◆ What the task requires
For the string "false", search the entries below and copy every line where it appears.

◆ Saved data entries
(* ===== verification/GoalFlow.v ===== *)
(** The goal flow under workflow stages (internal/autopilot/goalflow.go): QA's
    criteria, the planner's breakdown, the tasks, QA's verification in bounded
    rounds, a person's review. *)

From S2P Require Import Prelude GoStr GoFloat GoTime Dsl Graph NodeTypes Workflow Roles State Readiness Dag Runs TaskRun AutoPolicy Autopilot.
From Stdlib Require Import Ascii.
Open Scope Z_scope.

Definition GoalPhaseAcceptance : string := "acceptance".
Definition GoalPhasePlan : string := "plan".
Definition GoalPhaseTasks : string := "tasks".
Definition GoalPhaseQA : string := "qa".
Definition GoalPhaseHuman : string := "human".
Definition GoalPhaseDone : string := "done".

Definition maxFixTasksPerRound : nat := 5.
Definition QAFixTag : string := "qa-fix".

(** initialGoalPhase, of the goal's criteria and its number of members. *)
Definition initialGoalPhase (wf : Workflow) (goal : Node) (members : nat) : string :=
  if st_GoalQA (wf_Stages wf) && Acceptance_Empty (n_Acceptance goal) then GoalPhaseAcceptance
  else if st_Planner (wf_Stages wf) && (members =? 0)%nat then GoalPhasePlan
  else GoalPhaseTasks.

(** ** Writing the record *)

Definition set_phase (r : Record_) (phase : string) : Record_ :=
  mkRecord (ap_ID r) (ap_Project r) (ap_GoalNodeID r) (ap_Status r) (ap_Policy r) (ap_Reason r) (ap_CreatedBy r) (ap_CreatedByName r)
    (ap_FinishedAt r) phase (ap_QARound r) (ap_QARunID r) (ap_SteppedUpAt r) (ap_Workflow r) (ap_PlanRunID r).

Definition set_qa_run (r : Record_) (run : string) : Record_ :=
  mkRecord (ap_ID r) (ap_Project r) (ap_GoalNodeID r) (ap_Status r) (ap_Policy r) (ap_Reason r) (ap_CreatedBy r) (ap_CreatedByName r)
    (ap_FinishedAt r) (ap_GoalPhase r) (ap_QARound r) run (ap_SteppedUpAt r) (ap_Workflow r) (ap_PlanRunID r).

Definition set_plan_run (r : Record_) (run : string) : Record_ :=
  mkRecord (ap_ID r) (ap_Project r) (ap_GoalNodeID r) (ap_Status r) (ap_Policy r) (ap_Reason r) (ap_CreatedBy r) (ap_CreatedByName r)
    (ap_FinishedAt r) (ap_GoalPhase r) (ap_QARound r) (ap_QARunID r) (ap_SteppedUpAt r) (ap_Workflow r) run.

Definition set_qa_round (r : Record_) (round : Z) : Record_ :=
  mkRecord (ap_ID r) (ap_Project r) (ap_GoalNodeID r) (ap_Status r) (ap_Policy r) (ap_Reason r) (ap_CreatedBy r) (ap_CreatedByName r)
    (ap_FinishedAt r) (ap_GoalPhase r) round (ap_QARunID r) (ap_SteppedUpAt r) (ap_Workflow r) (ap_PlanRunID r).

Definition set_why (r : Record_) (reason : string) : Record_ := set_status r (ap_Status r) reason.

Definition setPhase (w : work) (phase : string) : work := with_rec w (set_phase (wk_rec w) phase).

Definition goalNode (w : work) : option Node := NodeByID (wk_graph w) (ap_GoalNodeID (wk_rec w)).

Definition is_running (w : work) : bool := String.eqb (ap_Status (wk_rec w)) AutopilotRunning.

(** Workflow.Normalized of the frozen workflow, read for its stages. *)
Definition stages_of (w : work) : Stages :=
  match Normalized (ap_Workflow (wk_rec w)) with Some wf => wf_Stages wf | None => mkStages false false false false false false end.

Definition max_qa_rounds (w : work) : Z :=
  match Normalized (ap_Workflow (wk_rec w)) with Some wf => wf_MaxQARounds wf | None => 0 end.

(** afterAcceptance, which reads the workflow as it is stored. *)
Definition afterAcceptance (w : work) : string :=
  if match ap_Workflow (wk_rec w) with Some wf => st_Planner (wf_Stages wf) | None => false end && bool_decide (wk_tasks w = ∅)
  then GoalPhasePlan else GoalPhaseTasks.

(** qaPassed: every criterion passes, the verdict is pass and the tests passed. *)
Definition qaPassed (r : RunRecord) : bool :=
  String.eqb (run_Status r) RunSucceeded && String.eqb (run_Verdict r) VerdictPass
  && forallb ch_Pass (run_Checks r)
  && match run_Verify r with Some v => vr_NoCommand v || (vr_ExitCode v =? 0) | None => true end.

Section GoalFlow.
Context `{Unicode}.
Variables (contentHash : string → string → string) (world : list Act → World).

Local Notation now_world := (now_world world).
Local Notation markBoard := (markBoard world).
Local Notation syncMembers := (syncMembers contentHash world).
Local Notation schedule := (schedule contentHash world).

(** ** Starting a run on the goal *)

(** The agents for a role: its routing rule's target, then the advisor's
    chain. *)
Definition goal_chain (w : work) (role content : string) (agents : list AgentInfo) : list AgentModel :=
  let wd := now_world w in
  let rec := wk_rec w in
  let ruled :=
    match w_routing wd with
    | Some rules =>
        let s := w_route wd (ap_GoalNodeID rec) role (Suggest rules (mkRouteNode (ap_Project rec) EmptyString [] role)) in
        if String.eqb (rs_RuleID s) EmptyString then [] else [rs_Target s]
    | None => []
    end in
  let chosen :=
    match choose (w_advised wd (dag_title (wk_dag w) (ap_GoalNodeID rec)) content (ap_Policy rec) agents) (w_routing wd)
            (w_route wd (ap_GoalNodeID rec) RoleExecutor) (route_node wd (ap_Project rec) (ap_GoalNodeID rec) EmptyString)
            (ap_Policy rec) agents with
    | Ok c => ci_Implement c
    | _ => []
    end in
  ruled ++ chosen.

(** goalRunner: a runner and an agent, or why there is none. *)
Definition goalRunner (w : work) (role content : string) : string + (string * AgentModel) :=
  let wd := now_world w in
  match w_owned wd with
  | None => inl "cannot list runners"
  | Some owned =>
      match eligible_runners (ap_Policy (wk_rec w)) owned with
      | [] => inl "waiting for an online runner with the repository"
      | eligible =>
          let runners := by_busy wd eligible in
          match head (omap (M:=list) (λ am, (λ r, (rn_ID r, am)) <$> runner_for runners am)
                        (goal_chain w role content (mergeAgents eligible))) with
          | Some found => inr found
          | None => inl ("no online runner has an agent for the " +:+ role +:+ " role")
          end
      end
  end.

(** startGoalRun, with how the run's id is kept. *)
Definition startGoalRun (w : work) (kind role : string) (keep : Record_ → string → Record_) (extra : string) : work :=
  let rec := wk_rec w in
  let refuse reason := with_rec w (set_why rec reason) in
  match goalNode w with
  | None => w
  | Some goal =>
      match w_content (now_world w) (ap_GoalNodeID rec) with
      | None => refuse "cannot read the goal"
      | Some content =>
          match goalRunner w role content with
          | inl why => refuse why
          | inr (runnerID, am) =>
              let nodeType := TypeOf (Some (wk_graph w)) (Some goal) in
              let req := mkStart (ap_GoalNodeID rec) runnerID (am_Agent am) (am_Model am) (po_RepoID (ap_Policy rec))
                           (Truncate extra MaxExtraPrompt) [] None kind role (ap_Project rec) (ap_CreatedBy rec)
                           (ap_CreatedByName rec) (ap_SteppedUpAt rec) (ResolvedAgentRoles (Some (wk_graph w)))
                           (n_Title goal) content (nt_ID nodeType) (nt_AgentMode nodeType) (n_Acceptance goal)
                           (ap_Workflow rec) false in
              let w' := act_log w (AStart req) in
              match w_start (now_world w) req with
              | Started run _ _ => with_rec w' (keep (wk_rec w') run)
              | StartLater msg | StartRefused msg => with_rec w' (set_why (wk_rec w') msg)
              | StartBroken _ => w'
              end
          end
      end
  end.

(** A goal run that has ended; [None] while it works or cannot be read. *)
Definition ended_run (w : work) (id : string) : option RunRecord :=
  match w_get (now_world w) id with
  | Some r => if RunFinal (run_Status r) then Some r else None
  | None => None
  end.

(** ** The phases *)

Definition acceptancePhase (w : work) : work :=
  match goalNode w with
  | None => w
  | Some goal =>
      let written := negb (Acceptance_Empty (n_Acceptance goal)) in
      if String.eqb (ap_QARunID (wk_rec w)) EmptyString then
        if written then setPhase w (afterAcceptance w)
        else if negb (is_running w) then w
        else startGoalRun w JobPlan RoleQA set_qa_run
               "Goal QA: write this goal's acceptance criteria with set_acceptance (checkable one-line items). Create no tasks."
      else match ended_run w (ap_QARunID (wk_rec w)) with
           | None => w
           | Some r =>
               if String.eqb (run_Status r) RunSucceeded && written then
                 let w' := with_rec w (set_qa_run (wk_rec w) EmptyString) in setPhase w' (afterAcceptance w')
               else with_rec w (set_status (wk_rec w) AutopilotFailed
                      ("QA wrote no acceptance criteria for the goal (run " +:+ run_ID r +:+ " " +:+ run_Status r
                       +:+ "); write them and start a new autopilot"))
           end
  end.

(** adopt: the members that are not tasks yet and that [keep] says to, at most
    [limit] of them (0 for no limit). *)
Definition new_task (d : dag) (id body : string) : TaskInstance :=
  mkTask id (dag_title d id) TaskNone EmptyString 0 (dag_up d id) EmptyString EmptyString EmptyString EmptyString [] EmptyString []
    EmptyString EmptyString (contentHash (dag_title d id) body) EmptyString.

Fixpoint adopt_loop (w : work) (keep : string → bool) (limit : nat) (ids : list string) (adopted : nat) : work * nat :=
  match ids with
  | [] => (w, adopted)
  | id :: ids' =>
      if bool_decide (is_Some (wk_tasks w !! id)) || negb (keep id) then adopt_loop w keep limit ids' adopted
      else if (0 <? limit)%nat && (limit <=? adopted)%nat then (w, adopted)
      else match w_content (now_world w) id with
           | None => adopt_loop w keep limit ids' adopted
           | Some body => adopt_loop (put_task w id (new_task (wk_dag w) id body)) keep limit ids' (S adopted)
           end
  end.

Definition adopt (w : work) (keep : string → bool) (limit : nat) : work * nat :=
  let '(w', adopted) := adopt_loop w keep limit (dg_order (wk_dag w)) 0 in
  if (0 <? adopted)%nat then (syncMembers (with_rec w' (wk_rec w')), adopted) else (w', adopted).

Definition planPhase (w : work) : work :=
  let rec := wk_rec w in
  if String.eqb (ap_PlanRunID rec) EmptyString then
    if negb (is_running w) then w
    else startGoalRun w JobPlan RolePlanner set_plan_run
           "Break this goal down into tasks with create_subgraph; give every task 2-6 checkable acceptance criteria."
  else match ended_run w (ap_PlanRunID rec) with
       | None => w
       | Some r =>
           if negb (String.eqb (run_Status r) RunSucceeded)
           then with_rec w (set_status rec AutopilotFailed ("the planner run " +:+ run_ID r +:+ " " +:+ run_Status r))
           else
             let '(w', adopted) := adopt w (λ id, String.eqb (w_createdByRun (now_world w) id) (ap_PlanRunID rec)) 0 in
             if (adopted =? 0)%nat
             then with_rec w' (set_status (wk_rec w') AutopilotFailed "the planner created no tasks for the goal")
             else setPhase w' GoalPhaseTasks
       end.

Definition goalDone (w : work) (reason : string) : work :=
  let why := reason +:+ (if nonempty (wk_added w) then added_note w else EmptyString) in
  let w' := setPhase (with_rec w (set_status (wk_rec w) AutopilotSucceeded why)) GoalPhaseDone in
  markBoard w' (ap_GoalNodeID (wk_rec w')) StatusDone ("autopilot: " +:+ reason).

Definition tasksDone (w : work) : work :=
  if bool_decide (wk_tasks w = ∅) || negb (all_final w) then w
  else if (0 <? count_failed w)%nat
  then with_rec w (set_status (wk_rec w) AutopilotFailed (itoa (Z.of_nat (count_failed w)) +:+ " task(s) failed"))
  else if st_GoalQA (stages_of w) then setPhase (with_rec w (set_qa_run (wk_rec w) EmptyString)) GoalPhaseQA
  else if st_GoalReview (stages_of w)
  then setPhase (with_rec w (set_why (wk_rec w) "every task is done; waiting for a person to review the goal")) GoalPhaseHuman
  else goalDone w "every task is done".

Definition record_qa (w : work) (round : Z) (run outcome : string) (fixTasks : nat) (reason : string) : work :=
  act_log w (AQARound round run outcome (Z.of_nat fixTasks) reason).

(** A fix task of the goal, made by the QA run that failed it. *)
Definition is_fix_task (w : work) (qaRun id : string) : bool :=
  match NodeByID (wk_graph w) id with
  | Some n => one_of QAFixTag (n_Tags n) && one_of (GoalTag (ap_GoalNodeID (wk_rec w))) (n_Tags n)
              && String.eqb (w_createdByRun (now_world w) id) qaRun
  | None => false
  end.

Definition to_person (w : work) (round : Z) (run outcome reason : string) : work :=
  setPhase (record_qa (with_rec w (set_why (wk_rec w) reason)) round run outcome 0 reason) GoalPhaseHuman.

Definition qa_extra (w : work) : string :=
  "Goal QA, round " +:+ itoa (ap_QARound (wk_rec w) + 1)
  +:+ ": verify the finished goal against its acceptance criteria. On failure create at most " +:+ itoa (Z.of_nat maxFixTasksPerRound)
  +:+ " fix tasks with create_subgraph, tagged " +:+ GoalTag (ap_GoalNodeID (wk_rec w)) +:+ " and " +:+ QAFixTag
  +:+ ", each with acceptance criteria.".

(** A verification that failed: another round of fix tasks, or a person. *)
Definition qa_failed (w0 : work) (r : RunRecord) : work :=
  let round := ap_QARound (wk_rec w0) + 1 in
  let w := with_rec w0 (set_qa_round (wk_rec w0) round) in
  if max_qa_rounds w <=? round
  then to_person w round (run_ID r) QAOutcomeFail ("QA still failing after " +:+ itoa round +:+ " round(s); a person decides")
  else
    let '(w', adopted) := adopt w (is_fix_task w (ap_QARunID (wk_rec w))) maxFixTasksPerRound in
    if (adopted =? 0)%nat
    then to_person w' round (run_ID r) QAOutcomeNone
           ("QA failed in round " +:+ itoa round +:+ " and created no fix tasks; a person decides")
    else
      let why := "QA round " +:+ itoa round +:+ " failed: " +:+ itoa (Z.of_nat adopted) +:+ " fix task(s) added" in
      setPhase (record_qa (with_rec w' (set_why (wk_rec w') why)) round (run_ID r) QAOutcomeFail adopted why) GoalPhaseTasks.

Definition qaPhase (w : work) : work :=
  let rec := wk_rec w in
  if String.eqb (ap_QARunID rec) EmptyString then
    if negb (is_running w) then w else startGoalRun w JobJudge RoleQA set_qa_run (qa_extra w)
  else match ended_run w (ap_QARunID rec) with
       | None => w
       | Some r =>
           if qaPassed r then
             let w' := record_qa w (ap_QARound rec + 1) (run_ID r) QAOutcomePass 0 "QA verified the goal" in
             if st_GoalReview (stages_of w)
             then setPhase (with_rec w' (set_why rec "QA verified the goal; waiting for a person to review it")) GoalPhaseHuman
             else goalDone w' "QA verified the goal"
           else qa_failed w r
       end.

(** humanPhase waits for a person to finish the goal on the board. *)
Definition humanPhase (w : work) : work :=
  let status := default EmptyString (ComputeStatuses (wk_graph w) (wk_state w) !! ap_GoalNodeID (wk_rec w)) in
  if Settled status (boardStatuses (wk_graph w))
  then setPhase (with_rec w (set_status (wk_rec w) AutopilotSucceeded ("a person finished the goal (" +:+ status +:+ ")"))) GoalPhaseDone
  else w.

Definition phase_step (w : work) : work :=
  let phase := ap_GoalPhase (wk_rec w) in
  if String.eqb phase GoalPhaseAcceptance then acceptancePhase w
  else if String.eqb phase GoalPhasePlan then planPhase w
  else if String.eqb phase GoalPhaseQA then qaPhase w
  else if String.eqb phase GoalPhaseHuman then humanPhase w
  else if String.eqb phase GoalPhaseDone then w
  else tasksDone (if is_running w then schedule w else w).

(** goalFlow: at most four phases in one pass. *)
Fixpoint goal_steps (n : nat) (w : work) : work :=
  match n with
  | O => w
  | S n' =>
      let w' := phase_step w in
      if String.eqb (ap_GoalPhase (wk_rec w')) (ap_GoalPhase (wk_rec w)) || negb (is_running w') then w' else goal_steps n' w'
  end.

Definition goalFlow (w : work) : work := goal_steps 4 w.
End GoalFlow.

◆ Response to the exercise
  match Normalized (ap_Workflow (wk_rec w)) with Some wf => wf_Stages wf | None => mkStages false false false false false false end.
  if match ap_Workflow (wk_rec w) with Some wf => st_Planner (wf_Stages wf) | None => false end && bool_decide (wk_tasks w = ∅)
                           (ap_Workflow rec) false in
  | None => false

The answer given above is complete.